--- Data records Enclosed Below ---
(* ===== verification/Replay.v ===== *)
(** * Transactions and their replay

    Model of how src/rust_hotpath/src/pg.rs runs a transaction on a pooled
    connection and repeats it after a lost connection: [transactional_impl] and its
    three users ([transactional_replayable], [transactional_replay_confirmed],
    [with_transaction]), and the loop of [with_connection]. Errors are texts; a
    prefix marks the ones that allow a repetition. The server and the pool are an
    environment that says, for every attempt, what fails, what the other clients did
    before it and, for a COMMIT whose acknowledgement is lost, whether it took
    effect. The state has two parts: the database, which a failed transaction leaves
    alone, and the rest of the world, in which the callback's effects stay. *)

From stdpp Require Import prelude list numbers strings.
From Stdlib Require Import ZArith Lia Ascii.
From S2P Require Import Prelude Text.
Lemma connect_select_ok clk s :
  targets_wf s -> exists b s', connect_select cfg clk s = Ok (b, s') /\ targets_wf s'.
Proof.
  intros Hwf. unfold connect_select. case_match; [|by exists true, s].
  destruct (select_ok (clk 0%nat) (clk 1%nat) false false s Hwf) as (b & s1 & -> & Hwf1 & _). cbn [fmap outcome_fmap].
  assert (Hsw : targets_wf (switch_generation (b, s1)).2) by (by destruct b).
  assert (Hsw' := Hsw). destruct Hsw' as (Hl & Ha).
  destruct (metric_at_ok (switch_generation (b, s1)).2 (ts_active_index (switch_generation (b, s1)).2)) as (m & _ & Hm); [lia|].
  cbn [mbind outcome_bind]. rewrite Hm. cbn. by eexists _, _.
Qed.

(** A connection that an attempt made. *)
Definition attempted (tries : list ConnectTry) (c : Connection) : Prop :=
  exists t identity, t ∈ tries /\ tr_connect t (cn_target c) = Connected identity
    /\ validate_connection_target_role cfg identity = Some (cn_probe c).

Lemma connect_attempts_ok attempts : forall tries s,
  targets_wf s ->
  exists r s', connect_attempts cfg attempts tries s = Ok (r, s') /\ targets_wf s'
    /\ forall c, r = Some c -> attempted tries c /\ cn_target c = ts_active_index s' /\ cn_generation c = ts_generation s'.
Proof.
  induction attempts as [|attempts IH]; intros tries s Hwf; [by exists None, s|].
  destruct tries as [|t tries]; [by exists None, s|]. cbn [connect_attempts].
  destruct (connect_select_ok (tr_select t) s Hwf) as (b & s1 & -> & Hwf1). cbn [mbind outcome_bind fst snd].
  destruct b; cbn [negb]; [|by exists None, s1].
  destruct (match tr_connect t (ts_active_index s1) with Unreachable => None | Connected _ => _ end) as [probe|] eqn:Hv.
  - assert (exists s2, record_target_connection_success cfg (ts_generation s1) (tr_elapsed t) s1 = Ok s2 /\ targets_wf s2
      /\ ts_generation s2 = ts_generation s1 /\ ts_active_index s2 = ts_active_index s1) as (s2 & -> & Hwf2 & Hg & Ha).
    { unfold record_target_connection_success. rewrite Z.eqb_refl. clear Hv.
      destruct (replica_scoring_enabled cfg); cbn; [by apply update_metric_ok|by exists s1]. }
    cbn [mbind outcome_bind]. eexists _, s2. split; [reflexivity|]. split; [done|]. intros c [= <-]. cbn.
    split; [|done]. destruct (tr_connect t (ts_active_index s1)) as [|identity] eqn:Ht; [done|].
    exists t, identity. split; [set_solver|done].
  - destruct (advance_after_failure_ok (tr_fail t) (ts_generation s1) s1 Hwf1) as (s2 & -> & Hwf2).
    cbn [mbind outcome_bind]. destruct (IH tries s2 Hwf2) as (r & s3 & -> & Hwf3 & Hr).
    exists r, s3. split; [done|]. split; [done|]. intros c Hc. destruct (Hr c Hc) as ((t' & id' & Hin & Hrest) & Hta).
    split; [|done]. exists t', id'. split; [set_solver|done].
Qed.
--- End of Enclosed Data records ---
### Exercise instructions:
When you reach the line containing "[with_transaction]), and the" in the data above, start copying exactly, and stop after the line containing "intros Hwf. unfold".

### Exercise response:
    [with_transaction]), and the loop of [with_connection]. Errors are texts; a
    prefix marks the ones that allow a repetition. The server and the pool are an
    environment that says, for every attempt, what fails, what the other clients did
    before it and, for a COMMIT whose acknowledgement is lost, whether it took
    effect. The state has two parts: the database, which a failed transaction leaves
    alone, and the rest of the world, in which the callback's effects stay. *)

From stdpp Require Import prelude list numbers strings.
From Stdlib Require Import ZArith Lia Ascii.
From S2P Require Import Prelude Text.
Lemma connect_select_ok clk s :
  targets_wf s -> exists b s', connect_select cfg clk s = Ok (b, s') /\ targets_wf s'.
Proof.
  intros Hwf. unfold connect_select. case_match; [|by exists true, s].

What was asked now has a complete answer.